- [Prompt]:
What you need to produce from the material below is an exact transcription of the lines from the one with "Proof. done. Qed." through the one with "Lemma string_app_length p", both included, and no other line.

- [Data extracts]:
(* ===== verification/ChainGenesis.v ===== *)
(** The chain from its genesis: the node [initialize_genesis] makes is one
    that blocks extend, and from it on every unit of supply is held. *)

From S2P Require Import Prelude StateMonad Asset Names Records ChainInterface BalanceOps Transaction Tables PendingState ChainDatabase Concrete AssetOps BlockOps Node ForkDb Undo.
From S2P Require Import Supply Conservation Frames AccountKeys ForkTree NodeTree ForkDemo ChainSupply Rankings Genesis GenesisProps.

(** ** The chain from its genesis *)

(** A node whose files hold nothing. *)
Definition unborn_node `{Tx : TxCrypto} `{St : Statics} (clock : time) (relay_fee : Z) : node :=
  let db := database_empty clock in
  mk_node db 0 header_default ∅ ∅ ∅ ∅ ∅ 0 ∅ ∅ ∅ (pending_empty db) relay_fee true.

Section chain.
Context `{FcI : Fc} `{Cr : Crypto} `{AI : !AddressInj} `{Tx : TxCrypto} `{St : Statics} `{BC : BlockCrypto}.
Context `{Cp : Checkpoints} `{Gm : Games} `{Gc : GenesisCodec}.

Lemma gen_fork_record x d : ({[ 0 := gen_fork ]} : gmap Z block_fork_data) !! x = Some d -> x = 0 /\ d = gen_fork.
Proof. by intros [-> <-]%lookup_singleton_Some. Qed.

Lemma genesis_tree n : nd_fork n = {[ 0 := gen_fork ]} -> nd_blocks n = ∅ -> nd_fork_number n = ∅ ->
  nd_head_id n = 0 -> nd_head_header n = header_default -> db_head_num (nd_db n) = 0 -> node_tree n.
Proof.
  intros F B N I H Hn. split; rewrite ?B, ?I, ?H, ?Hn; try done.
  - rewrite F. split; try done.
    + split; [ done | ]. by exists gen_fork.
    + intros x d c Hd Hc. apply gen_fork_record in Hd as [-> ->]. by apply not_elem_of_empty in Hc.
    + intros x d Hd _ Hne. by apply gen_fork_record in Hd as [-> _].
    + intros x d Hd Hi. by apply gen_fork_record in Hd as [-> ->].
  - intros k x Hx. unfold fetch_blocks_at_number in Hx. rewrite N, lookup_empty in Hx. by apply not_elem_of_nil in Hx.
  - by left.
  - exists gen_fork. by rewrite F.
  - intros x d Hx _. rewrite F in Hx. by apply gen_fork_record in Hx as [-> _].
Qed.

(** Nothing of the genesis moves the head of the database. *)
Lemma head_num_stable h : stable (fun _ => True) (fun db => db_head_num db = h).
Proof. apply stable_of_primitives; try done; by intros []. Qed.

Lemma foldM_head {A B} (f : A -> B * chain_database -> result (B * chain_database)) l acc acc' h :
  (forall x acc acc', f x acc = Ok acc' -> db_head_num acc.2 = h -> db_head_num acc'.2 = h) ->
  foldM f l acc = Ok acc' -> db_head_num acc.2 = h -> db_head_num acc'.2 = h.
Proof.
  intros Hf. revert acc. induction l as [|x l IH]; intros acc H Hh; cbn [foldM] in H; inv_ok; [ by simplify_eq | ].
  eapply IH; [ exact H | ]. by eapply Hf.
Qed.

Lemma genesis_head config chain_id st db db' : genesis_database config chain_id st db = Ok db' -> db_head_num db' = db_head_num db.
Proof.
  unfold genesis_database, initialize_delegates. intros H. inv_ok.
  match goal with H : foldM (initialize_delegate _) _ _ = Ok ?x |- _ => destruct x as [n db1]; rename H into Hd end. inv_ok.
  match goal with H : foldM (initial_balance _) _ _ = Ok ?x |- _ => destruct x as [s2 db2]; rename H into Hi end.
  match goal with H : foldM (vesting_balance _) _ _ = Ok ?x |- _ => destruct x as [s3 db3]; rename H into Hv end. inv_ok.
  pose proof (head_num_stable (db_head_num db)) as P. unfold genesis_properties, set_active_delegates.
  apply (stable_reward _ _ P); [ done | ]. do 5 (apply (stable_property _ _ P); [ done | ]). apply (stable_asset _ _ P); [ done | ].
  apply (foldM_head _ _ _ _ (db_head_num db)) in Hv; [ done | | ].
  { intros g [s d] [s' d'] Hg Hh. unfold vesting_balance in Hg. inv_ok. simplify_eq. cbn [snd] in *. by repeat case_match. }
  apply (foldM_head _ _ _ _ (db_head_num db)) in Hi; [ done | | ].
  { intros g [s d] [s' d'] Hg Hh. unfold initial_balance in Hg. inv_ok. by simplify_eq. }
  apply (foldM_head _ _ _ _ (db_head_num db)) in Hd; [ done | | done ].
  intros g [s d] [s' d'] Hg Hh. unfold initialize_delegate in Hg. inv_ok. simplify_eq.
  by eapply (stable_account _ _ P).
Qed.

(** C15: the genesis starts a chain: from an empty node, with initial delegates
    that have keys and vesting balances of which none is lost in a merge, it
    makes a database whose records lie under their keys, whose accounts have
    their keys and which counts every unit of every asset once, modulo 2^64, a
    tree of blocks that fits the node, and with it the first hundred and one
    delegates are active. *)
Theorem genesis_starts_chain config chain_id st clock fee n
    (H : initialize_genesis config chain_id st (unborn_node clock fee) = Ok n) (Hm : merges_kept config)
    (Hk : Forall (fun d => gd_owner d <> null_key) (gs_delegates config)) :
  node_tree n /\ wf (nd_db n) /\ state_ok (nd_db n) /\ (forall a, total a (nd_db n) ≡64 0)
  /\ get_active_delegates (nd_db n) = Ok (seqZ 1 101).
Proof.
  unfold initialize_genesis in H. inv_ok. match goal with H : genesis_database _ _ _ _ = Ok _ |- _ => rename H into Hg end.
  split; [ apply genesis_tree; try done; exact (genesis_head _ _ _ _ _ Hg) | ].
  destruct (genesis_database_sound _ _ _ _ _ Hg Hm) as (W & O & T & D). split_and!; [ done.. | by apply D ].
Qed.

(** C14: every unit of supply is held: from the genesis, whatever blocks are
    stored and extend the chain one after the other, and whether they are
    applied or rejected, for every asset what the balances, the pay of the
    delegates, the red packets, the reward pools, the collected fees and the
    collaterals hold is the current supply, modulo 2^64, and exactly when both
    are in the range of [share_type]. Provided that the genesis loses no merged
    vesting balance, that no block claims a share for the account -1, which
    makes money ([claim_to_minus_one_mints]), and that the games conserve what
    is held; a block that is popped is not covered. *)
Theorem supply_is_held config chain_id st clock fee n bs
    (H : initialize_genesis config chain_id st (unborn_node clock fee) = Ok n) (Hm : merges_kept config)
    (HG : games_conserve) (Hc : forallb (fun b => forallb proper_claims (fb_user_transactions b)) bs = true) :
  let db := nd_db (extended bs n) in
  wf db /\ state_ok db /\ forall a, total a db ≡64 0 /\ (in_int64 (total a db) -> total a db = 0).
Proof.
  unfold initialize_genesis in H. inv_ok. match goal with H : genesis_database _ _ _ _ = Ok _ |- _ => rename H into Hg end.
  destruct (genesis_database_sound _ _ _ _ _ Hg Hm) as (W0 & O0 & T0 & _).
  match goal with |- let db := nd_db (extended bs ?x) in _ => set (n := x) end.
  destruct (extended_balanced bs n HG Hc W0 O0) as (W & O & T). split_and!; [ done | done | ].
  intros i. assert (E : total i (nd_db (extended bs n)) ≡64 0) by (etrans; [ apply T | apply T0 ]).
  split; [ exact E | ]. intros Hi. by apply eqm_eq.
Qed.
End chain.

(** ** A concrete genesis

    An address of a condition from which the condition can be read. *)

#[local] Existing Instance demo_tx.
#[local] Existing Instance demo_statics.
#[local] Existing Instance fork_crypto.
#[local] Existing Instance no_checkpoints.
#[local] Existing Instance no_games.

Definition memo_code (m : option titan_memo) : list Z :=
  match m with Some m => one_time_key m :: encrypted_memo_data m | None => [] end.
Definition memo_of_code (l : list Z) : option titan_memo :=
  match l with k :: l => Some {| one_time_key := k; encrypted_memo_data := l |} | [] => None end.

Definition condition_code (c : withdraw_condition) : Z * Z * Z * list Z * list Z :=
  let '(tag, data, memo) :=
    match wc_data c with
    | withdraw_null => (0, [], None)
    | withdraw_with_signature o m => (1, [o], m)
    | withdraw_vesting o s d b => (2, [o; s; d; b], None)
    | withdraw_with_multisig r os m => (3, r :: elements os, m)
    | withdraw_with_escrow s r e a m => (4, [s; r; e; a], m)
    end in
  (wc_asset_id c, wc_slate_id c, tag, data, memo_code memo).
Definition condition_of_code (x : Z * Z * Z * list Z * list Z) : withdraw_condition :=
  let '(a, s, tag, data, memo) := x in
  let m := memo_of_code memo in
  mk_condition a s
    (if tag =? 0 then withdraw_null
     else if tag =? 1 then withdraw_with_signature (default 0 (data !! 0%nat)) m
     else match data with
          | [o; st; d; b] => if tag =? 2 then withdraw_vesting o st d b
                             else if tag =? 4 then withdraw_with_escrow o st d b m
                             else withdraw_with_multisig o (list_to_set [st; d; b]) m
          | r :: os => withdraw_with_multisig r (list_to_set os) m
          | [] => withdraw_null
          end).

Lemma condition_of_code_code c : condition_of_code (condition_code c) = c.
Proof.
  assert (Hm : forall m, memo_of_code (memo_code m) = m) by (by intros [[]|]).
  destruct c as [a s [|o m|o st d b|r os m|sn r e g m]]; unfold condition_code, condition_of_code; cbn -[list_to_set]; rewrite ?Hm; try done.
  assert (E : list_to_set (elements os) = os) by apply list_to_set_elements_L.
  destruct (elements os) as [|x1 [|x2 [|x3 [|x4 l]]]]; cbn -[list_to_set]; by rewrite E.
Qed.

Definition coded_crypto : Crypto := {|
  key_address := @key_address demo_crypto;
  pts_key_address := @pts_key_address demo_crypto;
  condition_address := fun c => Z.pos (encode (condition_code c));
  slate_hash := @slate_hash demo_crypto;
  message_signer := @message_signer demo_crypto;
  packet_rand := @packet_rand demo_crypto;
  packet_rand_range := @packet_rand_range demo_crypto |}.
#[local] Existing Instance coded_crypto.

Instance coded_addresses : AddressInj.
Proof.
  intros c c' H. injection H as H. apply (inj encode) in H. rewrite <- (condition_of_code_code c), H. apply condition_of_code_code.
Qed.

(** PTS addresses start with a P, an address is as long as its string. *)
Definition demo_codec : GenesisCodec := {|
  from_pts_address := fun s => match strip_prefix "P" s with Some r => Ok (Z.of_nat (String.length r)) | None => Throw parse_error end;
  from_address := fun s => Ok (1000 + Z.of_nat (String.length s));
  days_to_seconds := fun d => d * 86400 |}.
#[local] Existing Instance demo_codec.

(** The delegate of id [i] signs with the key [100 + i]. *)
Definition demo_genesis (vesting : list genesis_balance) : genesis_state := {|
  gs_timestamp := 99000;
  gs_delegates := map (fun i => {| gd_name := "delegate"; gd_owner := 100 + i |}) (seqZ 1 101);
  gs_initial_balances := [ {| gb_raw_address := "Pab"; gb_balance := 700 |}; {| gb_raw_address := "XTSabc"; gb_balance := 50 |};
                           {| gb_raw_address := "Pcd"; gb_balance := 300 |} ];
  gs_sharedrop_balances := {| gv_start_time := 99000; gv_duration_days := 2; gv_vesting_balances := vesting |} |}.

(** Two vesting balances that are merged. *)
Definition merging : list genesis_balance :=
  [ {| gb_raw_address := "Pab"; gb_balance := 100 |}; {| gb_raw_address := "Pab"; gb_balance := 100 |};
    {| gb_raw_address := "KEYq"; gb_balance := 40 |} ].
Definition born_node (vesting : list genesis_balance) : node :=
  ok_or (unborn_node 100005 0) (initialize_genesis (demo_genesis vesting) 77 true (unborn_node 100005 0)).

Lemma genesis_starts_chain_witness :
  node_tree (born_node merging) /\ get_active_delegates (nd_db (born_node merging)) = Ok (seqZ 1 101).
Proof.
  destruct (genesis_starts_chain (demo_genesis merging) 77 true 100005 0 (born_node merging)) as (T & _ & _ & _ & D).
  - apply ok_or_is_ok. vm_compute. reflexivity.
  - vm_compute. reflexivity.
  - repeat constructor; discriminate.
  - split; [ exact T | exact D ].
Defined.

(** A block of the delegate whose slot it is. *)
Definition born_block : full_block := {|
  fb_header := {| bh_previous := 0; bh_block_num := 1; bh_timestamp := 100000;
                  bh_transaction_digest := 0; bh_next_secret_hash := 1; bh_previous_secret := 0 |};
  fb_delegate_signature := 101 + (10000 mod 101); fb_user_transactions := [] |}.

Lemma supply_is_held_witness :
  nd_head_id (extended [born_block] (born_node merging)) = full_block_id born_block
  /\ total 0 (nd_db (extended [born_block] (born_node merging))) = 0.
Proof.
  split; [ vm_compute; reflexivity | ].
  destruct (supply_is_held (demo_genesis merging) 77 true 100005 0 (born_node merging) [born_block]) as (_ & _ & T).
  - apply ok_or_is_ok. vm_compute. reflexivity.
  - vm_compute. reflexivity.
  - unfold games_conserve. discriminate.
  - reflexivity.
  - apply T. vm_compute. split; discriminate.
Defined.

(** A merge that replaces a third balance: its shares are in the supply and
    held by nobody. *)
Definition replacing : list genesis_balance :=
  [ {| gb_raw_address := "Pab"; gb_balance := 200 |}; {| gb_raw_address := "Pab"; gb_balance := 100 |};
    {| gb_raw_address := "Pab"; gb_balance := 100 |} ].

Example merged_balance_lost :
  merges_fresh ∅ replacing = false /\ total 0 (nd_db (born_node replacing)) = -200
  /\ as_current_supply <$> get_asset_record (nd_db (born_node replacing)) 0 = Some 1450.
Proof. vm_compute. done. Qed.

...

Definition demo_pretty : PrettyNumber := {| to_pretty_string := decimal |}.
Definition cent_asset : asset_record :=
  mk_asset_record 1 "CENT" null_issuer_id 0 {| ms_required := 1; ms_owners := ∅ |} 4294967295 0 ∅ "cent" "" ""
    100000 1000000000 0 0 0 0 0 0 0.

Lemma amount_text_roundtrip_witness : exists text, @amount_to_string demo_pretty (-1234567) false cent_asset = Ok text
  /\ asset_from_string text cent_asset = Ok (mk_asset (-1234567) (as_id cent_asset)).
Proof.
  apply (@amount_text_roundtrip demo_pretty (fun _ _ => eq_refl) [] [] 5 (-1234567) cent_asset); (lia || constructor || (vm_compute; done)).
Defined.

...

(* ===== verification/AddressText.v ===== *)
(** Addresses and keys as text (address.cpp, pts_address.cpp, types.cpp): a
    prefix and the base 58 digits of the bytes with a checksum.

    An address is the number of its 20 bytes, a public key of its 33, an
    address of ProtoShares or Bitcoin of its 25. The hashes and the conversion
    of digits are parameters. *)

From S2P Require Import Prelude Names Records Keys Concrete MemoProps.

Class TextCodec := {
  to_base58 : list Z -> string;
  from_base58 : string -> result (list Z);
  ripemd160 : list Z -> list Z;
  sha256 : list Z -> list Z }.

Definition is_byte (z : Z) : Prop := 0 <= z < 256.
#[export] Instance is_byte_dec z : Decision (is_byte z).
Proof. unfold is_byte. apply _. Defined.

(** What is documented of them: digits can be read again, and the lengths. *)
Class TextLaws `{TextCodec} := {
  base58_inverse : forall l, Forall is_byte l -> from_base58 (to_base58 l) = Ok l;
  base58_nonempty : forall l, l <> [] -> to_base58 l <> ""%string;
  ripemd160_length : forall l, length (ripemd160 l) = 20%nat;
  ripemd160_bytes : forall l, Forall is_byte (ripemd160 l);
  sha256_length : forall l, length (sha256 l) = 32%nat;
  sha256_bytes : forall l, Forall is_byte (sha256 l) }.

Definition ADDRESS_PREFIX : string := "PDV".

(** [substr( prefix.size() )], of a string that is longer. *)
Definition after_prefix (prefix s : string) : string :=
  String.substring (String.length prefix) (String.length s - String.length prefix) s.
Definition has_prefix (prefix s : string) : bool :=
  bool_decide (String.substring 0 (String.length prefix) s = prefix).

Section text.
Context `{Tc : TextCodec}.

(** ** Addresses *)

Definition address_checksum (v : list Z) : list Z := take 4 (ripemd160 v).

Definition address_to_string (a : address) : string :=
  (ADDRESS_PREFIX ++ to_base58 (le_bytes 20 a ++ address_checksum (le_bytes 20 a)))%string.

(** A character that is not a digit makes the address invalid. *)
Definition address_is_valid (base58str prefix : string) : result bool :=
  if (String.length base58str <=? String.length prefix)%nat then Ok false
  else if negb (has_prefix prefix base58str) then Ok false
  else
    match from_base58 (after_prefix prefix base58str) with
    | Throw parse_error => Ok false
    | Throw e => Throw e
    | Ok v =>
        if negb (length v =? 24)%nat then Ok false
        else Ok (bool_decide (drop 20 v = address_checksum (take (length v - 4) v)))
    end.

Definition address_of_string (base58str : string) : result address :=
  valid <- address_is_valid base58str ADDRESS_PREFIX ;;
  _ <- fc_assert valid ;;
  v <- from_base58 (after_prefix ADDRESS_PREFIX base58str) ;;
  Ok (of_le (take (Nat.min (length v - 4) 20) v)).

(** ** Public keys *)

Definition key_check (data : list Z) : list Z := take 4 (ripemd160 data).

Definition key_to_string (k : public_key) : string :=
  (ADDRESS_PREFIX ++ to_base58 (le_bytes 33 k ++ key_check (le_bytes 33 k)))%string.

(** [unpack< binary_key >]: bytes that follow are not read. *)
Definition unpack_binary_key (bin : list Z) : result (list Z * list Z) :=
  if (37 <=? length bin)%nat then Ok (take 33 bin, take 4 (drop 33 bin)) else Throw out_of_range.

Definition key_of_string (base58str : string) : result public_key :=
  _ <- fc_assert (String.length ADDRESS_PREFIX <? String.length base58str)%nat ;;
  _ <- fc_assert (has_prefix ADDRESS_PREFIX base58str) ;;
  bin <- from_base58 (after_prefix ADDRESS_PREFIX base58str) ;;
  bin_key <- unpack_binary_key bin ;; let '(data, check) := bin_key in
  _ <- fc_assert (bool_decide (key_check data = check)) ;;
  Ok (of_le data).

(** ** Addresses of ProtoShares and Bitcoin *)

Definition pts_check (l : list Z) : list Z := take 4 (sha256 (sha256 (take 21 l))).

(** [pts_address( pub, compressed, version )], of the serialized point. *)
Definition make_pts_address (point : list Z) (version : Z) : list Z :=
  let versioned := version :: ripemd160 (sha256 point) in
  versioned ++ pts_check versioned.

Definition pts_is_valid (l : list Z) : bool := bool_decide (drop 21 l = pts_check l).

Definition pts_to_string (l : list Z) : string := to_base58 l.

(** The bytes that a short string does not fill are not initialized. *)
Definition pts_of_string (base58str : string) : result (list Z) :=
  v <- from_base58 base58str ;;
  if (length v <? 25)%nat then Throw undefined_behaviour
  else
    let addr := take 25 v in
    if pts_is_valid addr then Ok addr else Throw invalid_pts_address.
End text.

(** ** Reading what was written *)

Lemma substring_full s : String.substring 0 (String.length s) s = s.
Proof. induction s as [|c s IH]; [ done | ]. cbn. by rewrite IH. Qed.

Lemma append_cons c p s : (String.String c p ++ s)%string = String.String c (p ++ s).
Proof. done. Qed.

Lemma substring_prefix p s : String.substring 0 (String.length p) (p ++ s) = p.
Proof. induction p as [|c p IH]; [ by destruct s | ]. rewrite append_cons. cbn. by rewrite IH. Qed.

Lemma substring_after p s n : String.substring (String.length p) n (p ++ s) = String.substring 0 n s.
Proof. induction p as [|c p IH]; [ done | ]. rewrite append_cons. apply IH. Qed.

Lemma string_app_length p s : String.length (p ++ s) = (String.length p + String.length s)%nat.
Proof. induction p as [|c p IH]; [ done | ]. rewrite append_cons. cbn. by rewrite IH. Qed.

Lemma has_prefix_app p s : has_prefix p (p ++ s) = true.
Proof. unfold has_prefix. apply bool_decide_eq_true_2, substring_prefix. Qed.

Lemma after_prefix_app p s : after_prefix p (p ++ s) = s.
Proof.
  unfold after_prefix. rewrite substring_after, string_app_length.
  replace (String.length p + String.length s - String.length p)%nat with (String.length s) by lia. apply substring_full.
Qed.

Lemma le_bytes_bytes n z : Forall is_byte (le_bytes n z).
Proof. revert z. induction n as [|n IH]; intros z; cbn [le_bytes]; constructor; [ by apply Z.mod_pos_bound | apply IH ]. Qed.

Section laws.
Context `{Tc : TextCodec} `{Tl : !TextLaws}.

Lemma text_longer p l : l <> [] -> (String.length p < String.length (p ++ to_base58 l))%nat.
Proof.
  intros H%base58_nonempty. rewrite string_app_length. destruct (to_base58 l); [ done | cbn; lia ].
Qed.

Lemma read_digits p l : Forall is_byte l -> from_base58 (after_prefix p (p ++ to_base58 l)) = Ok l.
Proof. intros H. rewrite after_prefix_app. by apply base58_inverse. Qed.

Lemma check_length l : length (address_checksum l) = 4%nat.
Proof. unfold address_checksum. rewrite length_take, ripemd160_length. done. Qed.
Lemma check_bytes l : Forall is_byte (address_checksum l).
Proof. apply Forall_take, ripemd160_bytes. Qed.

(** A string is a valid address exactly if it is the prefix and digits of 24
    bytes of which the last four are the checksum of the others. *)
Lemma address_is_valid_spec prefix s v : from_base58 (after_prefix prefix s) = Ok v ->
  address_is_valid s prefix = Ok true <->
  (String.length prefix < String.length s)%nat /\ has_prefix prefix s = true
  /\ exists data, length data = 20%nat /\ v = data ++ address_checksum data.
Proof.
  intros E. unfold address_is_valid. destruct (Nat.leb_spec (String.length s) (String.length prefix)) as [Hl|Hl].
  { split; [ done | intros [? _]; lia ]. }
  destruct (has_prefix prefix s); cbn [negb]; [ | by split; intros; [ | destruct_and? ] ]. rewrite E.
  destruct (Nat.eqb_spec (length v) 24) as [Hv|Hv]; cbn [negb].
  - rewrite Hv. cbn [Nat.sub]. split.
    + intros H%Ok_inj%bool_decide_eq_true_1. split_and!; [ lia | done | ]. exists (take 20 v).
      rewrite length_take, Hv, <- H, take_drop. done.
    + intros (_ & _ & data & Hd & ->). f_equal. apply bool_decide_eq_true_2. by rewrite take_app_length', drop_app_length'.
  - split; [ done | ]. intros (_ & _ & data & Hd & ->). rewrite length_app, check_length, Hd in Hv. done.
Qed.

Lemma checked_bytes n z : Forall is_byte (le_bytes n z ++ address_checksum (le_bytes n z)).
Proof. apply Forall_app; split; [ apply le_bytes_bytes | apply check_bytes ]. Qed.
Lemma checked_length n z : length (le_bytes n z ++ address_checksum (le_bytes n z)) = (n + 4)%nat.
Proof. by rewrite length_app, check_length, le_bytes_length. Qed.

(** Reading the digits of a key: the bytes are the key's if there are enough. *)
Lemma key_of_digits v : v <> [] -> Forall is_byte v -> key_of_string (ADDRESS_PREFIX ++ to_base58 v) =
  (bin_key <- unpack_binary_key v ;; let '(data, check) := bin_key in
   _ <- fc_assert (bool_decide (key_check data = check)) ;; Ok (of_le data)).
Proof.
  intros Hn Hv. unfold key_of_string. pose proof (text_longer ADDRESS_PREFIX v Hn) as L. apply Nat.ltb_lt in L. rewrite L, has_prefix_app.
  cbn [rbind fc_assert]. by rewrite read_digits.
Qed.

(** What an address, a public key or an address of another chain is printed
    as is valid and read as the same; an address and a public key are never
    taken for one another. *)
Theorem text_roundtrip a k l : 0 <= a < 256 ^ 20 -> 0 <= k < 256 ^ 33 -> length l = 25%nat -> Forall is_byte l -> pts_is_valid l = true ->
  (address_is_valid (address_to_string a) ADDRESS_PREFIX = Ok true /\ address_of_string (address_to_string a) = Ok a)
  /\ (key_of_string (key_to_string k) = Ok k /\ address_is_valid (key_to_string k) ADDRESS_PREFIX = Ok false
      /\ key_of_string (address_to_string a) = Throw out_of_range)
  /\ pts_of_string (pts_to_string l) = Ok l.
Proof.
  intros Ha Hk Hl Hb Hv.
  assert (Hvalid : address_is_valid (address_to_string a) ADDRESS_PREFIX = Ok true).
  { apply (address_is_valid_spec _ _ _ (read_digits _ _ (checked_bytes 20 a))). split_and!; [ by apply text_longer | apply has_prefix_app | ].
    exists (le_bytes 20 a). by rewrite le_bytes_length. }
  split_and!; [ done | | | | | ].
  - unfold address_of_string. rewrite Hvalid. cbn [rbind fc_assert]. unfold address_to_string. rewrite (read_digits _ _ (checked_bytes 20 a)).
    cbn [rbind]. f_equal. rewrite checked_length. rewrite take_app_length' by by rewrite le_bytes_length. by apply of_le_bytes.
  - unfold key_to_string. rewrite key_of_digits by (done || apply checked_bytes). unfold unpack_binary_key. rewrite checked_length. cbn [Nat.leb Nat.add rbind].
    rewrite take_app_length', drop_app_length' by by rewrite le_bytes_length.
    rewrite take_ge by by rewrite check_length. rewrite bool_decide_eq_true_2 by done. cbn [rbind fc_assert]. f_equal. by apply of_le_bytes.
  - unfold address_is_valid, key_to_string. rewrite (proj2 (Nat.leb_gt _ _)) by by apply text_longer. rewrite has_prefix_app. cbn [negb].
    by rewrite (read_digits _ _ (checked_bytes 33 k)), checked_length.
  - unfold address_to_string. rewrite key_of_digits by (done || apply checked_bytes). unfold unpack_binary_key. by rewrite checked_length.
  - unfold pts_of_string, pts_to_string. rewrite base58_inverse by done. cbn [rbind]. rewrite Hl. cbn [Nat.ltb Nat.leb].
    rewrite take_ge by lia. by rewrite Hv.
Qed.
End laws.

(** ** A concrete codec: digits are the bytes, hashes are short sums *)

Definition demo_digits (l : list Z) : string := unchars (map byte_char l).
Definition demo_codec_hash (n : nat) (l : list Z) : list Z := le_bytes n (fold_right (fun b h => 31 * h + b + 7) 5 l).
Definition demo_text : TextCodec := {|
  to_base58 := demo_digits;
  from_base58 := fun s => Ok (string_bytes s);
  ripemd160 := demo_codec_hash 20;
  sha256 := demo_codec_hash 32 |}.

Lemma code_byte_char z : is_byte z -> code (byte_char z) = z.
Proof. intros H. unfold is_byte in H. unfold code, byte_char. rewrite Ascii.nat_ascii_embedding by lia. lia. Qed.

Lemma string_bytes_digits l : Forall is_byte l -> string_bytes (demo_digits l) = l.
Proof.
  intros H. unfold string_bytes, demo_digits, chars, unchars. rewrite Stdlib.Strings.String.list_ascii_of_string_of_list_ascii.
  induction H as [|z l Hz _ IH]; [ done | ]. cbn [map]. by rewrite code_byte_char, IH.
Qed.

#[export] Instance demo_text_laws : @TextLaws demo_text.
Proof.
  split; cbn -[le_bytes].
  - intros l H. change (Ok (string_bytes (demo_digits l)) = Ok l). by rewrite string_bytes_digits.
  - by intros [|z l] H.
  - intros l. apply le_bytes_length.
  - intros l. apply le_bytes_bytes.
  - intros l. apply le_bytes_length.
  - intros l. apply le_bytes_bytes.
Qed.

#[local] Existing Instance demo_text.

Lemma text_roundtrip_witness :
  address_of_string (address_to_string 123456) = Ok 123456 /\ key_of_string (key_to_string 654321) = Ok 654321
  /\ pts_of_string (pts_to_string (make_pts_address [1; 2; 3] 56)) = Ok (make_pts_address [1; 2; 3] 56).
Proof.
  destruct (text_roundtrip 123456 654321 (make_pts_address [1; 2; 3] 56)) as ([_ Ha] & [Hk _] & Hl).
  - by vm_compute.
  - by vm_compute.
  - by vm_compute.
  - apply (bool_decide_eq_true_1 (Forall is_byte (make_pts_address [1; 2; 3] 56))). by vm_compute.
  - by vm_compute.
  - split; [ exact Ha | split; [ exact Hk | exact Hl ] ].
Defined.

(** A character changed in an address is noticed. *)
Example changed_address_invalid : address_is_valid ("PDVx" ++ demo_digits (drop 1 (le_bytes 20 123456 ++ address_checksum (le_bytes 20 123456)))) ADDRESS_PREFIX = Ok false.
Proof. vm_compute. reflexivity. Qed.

- [Task response]:
Proof. done. Qed.

Lemma substring_prefix p s : String.substring 0 (String.length p) (p ++ s) = p.
Proof. induction p as [|c p IH]; [ by destruct s | ]. rewrite append_cons. cbn. by rewrite IH. Qed.

Lemma substring_after p s n : String.substring (String.length p) n (p ++ s) = String.substring 0 n s.
Proof. induction p as [|c p IH]; [ done | ]. rewrite append_cons. apply IH. Qed.

Lemma string_app_length p s : String.length (p ++ s) = (String.length p + String.length s)%nat.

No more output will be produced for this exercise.